Abstract:
Severe acute respiratory syndrome coronavirus 2 (SARS-CoV-2) has been especially devastating to patients with comorbidities, including metabolic and cardiovascular diseases. Elevated blood glucose during SARS-CoV-2 infection increased mortality of patients with COVID-19, although the mechanisms are not well understood. It has been previously demonstrated that glucose transport and utilization is a crucial pathway for other highly infectious RNA viruses. Thus, we hypothesized that SARS-CoV-2 infection could lead to alterations in cellular and whole body glucose metabolism. Specific pathogen-free domestic cats were intratracheally inoculated with USA-WA1/2020 (wild-type) SARS-CoV-2 or vehicle-inoculated, then euthanized at 4- and 8-days postinoculation (dpi). Blood glucose and cortisol concentrations were elevated at 4 and 8 dpi. Blood ketones, insulin, and angiotensin II concentrations remained unchanged throughout the experimental timeline. SARS-CoV-2 RNA was detected in the lung and heart, without changes in angiotensin-converting enzyme 2 (ACE2) RNA expression. In the lung, SARS-CoV-2 infection increased glucose transporter 1 (GLUT1) protein levels at 4 and 8 dpi, whereas GLUT4 level was only upregulated at 8 dpi. In the heart, GLUT-1 and -4 protein levels remained unchanged. Furthermore, GLUT1 level was upregulated in the skeletal muscle at 8 dpi, and AMPK was activated in the hearts of infected cats. SARS-CoV-2 infection increased blood glucose concentration and pulmonary GLUT protein levels. These findings suggest that SARS-CoV-2 infection induces metabolic reprogramming primarily in the lung to support viral replication. Furthermore, this translational feline model mimicked human COVID-19 and could be used to explore novel therapeutic targets to treat metabolic disease during SARS-CoV-2 infection.NEW & NOTEWORTHY Our study on a feline model of severe acute respiratory syndrome coronavirus 2 (SARS-CoV-2) infection, mirroring human COVID-19, revealed alterations in whole body and cellular glucose metabolism.
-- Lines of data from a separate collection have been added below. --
Lemma int16_lower_1 (x : ascii) :
  int16 (String (to_lower x) EmptyString) = int16 (String x EmptyString).
Proof. revert x. by_ascii. Qed.

Lemma int16_lower_2 (x y : ascii) :
  int16 (String (to_lower x) (String (to_lower y) EmptyString))
  = int16 (String x (String y EmptyString)).
Proof.
  revert y. revert x.
  assert (H : forall x : ascii,
             forallb (fun k => bool_decide
                        (int16 (String (to_lower x)
                                  (String (to_lower (ascii_of_N (Z.to_N k))) EmptyString))
                         = int16 (String x (String (ascii_of_N (Z.to_N k)) EmptyString))))
               (range0 256) = true).
  { by_ascii. }
  intros x.
  apply (forall_ascii (fun y => int16 (String (to_lower x) (String (to_lower y) EmptyString))
                                = int16 (String x (String y EmptyString)))).
  apply H.
Qed.

(** X2: a hexadecimal literal is read without regard to the case of its
    letters: whatever follows the [#], [rgba(s.lower())] is [rgba(s)], the
    same channels or the same error. *)
Theorem rgba_hex_ignores_case (s : string) :
  startswith "#" s = true -> rgba (str_lower s) = rgba s.
Proof.
  intros Hs. destruct (functional_prefix _ _ _ Hs) as [t ->]. clear Hs.
  cbn [str_lower]. change (to_lower "#") with "#"%char.
  destruct t as [|c1 [|c2 [|c3 [|c4 [|c5 [|c6 [|c7 t]]]]]]]; cbn [str_lower];
    try reflexivity.
  - rewrite !rgba_four, !int16_lower_1. reflexivity.
  - rewrite !rgba_seven, !int16_lower_2. reflexivity.
Qed.

Lemma rgba_hex_ignores_case_witness : rgba (str_lower "#F7FCF5") = rgba "#F7FCF5".
Proof. apply (rgba_hex_ignores_case "#F7FCF5"). reflexivity. Defined.

End HexLiterals.

(** ** The range and the errors of rgba *)

Section RgbaRange.

Lemma clamp01_is_nan (v : float) : is_nan (clamp01 v) = is_nan v.
Proof.
  unfold clamp01. destruct (fltb v f0) eqn:H0.
  - apply fltb_not_nan in H0 as [-> _]. reflexivity.
  - destruct (fltb f1 v) eqn:H1; [|reflexivity].
    apply fltb_not_nan in H1 as [_ ->]. reflexivity.
Qed.

Lemma clamp01_unit (v : float) :
  valid v = true -> is_nan v = false -> unit_interval (clamp01 v).
Proof.
  intros Hv Hn. split; [apply clamp01_valid, Hv|].
  unfold clamp01.
  destruct (fltb v f0) eqn:H0; [split; reflexivity|].
  destruct (fltb f1 v) eqn:H1; [split; reflexivity|].
  split; apply fltb_false_fleb; auto.
Qed.

Lemma clamp01_idem (v : float) : clamp01 (clamp01 v) = clamp01 v.
Proof.
  assert (E : clamp01 v = f0 \/ clamp01 v = f1
              \/ (clamp01 v = v /\ fltb v f0 = false /\ fltb f1 v = false)).
  { unfold clamp01. destruct (fltb v f0); [auto|]. destruct (fltb f1 v); auto. }
  destruct E as [->| [->|(-> & H0 & H1)]]; try reflexivity.
  unfold clamp01. rewrite H0, H1. reflexivity.
Qed.

(** The clamp of [rgba]: nothing below 0 or above 1 gets through. *)
Lemma rgba_channels (color : string) (r g b a : float) :
  rgba color = Ok (r, g, b, a) ->
  Forall (fun c => is_nan c = true \/ unit_interval c) [r; g; b; a].
Proof.
  intros H. destruct (rgba_valid _ _ _ _ _ H) as (Hr & Hg & Hb & Ha).
  assert (Hc : exists r0 g0 b0 a0,
             r = clamp01 r0 /\ g = clamp01 g0 /\ b = clamp01 b0 /\ a = clamp01 a0).
  { revert H. unfold rgba.
    match goal with |- context [mbind _ ?m] => destruct m as [l|]; [|discriminate] end.
    cbn [mbind res_bind].
    destruct (if (length l =? 3)%nat then (l ++ [f1])%list else l)
      as [|r0 [|g0 [|b0 [|a0 [|]]]]]; try discriminate.
    intros [= <- <- <- <-]. eauto 10. }
  destruct Hc as (r0 & g0 & b0 & a0 & -> & -> & -> & ->).
  assert (Hone : forall v, valid (clamp01 v) = true ->
                           is_nan (clamp01 v) = true \/ unit_interval (clamp01 v)).
  { intros v Hv. destruct (is_nan (clamp01 v)) eqn:Hn; [left; reflexivity|right].
    rewrite <- clamp01_idem. apply clamp01_unit; assumption. }
  repeat (apply List.Forall_cons; [apply Hone; assumption|]). apply List.Forall_nil.
Qed.

(** X3: every channel [rgba] returns is a double from 0 to 1, or a NaN: the
    clamp lets nothing below 0 or above 1 through, but a NaN passes both of
    its tests. *)
Theorem rgba_channels_in_range (color : string) (r g b a : float) :
  rgba color = Ok (r, g, b, a) ->
  Forall (fun c => is_nan c = true \/ unit_interval c) [r; g; b; a].
Proof. apply rgba_channels. Qed.

Lemma rgba_channels_in_range_witness :
  Forall (fun c => is_nan c = true \/ unit_interval c)
    [of_ratio 375 1000; of_ratio 625 1000; of_ratio 75 100; of_ratio 5 10].
Proof. apply (rgba_channels_in_range "hsla(200, 50%, 75%, .5)"). reflexivity. Defined.

(** The NaN is no artefact: a saturation too large for a double makes
    [hsv_to_rgb] multiply an infinity by 0. *)
Example rgba_nan_channel :
  rgba ("hsl(60," +:+ string_of_list_ascii (repeat "9"%char 310) +:+ ",1)")
  = Ok (S754_nan, f1, f0, f1).
Proof. vm_compute. reflexivity. Qed.

Lemma raises_only_bind {A B} (m : res A) (f : A -> res B) (errors : list exn) :
  raises_only m errors -> (forall a, m = Ok a -> raises_only (f a) errors) ->
  raises_only (m ≫= f) errors.
Proof.
  intros Hm Hf e. destruct m as [a|e0]; cbn [mbind res_bind].
  - apply Hf. reflexivity.
  - intros [= <-]. apply Hm. reflexivity.
Qed.

Lemma raises_only_Ok {A} (a : A) (errors : list exn) : raises_only (Ok a) errors.
Proof. intros e H. discriminate H. Qed.

Lemma raises_only_weaken {A} (m : res A) (errors errors' : list exn) :
  raises_only m errors -> incl errors errors' -> raises_only m errors'.
Proof. intros Hm Hi e He. apply Hi, Hm, He. Qed.

Lemma int16_raises (s : string) : raises_only (int16 s) [ValueError BadIntLiteral].
Proof.
  intros e. unfold int16.
  destruct (match lstrip s with
            | String "-" t => (true, t)
            | String "+" t => (false, t)
            | _ => (false, lstrip s)
            end) as [neg s2].
  match goal with |- context [match ?s4 with String c _ => _ | EmptyString => _ end] =>
    destruct s4 as [|c rest] end.
  - intros [= <-]. left. reflexivity.
  - destruct (hex_val c); [|intros [= <-]; left; reflexivity].
    destruct (hex_digits 0 (String c rest)) as [v rest'].
    destruct (lstrip rest'); [discriminate|intros [= <-]; left; reflexivity].
Qed.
Infected cats developed mild hyperglycemia, increased protein levels of glucose transporters in the lung, and AMPK activation in the heart. These findings suggest that SARS-CoV-2 infection induces metabolic reprogramming in the cardiorespiratory system to support viral replication. Understanding these mechanisms could lead to novel antiviral therapeutic strategies.
摘要:
严重急性呼吸系统综合症冠状病毒2(SARS-CoV-2)对有合并症的患者尤其具有破坏性,包括代谢和心血管疾病。SARS-CoV-2感染期间血糖升高会增加COVID-19患者的死亡率,虽然机制还没有很好的理解。以前已经证明,葡萄糖的转运和利用是其他高度传染性RNA病毒的关键途径。因此,我们假设SARS-CoV-2感染可导致细胞和全身葡萄糖代谢的改变.用USA-WA1/2020(野生型)SARS-CoV-2或载体接种的无特定病原体家猫进行气管内接种,然后在接种后4天和8天(dpi)处死。血糖和皮质醇浓度在4和8dpi升高。血酮,胰岛素,血管紧张素2浓度在整个实验时间线保持不变。在肺和心脏中检测到SARS-CoV-2RNA,血管紧张素转换酶2(ACE2)RNA表达无变化。在肺部,SARS-CoV-2感染在4和8dpi时增加了葡萄糖转运蛋白1(GLUT1)蛋白水平。,而GLUT4水平仅在8dpi时上调。在心中,GLUT-1和-4蛋白水平保持不变。此外,GLUT1水平在8dpi时在骨骼肌中上调,AMPK在被感染的猫的心脏中被激活。SARS-CoV-2感染增加血糖浓度和肺GLUT蛋白水平。这些发现表明SARS-CoV-2感染主要在肺中诱导代谢重编程以支持病毒复制。此外,这种转化猫模型模拟人类COVID-19,可用于探索治疗SARS-CoV-2感染期间代谢性疾病的新治疗靶点。